● **EXERCISE GOAL**
Only the lines below between the ones containing "NT_SUCCESS st = false /\ mem_frees" and "(WskHasIpv4Transport k) (WskHasIpv6Transport", inclusive, are to be reproduced, each exactly as it stands.

══ AVAILABLE RECORDS ══

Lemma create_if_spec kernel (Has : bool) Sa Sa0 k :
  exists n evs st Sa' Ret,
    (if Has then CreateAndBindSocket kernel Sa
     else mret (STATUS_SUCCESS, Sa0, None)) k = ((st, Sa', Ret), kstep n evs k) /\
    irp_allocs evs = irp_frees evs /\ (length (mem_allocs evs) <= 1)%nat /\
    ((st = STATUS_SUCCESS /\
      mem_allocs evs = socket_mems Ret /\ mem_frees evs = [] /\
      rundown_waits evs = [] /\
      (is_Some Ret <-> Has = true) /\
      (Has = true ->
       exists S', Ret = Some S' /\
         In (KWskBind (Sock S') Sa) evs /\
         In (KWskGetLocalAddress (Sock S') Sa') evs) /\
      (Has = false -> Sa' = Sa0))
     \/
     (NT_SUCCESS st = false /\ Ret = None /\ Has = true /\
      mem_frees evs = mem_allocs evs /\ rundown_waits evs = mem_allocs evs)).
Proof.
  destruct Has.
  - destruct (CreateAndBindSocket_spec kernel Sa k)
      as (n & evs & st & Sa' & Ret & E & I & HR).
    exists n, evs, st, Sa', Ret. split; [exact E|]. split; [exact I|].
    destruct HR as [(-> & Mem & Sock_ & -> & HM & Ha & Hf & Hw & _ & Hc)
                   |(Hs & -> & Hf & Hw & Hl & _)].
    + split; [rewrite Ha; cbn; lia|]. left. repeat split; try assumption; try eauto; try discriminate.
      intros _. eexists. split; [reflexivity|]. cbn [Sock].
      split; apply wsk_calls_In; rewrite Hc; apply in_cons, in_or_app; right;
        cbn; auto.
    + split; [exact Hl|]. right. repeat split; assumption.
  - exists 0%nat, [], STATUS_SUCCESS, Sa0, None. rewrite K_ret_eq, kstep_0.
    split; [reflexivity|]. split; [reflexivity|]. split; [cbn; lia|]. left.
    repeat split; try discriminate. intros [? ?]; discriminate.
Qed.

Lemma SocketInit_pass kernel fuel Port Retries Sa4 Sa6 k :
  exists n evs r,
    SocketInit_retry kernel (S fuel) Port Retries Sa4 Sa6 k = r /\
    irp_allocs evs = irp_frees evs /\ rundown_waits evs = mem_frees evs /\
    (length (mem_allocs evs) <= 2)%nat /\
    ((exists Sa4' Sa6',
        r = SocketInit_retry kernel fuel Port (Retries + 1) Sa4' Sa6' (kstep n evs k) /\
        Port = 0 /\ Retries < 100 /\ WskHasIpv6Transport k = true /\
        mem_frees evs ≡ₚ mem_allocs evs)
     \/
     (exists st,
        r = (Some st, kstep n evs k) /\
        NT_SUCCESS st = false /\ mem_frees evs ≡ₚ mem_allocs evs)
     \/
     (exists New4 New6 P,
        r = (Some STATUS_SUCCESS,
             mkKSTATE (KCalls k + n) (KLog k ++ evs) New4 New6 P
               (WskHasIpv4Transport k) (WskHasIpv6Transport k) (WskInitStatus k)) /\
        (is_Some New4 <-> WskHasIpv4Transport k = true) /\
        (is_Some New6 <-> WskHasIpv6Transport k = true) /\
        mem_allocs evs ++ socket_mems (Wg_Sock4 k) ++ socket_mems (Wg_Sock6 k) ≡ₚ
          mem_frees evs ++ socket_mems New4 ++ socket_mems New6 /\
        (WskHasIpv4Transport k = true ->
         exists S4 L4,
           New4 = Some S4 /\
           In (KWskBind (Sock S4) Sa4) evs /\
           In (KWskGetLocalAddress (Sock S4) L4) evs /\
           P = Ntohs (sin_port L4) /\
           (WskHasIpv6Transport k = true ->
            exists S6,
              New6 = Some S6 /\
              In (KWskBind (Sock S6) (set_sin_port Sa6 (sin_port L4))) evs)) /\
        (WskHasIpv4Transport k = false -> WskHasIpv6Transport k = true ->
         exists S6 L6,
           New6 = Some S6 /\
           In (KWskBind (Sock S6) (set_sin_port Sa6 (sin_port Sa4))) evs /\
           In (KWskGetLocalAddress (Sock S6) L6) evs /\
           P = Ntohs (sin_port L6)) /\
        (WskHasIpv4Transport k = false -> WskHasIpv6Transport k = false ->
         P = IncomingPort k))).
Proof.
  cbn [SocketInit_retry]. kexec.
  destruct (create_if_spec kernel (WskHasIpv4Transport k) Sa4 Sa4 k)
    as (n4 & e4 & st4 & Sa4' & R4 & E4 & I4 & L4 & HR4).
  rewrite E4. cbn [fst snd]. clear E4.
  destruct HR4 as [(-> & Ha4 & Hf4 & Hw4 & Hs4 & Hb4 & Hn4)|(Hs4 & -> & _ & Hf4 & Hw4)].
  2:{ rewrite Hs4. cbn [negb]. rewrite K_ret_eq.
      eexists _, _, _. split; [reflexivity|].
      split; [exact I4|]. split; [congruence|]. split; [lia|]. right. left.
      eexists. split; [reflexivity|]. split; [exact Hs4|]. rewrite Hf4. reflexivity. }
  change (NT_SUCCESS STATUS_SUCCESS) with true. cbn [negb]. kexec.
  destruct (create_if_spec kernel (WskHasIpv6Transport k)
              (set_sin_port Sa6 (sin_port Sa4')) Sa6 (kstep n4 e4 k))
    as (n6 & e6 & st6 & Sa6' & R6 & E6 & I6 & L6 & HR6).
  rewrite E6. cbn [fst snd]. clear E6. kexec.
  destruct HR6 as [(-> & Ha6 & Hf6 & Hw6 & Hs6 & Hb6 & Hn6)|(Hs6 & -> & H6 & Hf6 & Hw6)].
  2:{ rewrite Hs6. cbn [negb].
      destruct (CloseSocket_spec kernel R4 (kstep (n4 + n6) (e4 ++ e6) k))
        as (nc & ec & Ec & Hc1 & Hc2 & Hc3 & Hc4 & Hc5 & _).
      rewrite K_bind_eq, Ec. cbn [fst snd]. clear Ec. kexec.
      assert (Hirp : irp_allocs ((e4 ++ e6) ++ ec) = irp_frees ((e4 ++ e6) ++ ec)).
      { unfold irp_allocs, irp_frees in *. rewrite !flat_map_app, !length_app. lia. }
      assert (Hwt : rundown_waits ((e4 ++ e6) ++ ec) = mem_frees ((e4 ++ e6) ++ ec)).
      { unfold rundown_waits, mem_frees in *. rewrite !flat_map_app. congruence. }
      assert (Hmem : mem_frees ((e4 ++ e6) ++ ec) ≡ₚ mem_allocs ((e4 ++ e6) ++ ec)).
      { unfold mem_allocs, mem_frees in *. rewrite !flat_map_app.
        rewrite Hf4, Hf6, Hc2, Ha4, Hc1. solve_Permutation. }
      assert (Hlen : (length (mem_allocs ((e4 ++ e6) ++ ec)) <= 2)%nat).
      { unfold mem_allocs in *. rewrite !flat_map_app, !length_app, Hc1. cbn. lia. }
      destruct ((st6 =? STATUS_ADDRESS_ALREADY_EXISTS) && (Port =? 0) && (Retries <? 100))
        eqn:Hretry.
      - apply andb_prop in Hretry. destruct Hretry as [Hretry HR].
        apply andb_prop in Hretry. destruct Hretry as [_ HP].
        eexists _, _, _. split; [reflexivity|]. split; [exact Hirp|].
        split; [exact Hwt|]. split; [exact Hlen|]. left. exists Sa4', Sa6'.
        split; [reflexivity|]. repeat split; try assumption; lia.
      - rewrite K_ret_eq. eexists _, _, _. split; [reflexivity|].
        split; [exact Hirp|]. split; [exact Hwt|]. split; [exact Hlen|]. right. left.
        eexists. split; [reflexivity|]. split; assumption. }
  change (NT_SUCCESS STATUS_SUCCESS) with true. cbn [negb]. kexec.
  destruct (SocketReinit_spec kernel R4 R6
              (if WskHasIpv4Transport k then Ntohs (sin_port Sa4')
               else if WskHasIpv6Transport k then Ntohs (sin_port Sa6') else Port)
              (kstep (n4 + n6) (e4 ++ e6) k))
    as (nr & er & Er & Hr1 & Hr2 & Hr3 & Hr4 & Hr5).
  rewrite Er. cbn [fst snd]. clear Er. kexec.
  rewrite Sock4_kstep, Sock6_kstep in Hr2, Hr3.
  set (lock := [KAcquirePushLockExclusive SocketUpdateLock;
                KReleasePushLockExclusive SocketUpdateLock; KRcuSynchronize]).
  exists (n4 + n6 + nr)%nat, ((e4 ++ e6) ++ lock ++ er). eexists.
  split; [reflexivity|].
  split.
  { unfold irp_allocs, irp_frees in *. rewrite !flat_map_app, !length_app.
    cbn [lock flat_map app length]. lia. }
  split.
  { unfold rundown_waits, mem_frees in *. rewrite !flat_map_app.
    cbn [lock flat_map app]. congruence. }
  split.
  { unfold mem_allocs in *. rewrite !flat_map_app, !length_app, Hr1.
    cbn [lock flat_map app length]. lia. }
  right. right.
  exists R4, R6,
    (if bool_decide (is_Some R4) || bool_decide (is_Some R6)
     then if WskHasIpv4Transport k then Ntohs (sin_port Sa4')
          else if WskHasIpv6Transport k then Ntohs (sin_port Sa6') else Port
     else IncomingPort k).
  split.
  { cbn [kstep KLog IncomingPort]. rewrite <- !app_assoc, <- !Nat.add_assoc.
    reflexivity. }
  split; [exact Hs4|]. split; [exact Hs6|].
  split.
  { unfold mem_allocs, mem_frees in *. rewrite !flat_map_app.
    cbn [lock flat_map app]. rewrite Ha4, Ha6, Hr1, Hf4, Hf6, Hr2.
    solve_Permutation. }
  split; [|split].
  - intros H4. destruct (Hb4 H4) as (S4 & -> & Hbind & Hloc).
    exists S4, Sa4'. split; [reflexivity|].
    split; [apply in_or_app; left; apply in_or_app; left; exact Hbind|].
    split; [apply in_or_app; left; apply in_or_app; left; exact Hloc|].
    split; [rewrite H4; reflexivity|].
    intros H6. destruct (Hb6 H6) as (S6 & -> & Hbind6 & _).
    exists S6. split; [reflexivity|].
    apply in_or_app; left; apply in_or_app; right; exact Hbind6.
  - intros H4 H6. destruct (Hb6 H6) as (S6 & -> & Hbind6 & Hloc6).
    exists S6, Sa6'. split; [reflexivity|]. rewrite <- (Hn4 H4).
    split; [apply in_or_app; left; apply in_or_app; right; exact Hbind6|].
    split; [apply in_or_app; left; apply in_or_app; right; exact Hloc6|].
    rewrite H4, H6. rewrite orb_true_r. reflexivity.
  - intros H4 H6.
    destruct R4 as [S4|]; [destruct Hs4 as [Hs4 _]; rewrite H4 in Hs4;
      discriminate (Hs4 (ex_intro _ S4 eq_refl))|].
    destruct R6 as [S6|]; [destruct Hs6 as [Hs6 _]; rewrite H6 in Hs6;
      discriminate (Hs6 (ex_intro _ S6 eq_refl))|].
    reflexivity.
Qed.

═══

● **SOLUTION TO THIS PROBLEM**
        NT_SUCCESS st = false /\ mem_frees evs ≡ₚ mem_allocs evs)
     \/
     (exists New4 New6 P,
        r = (Some STATUS_SUCCESS,
             mkKSTATE (KCalls k + n) (KLog k ++ evs) New4 New6 P
               (WskHasIpv4Transport k) (WskHasIpv6Transport k) (WskInitStatus k)) /\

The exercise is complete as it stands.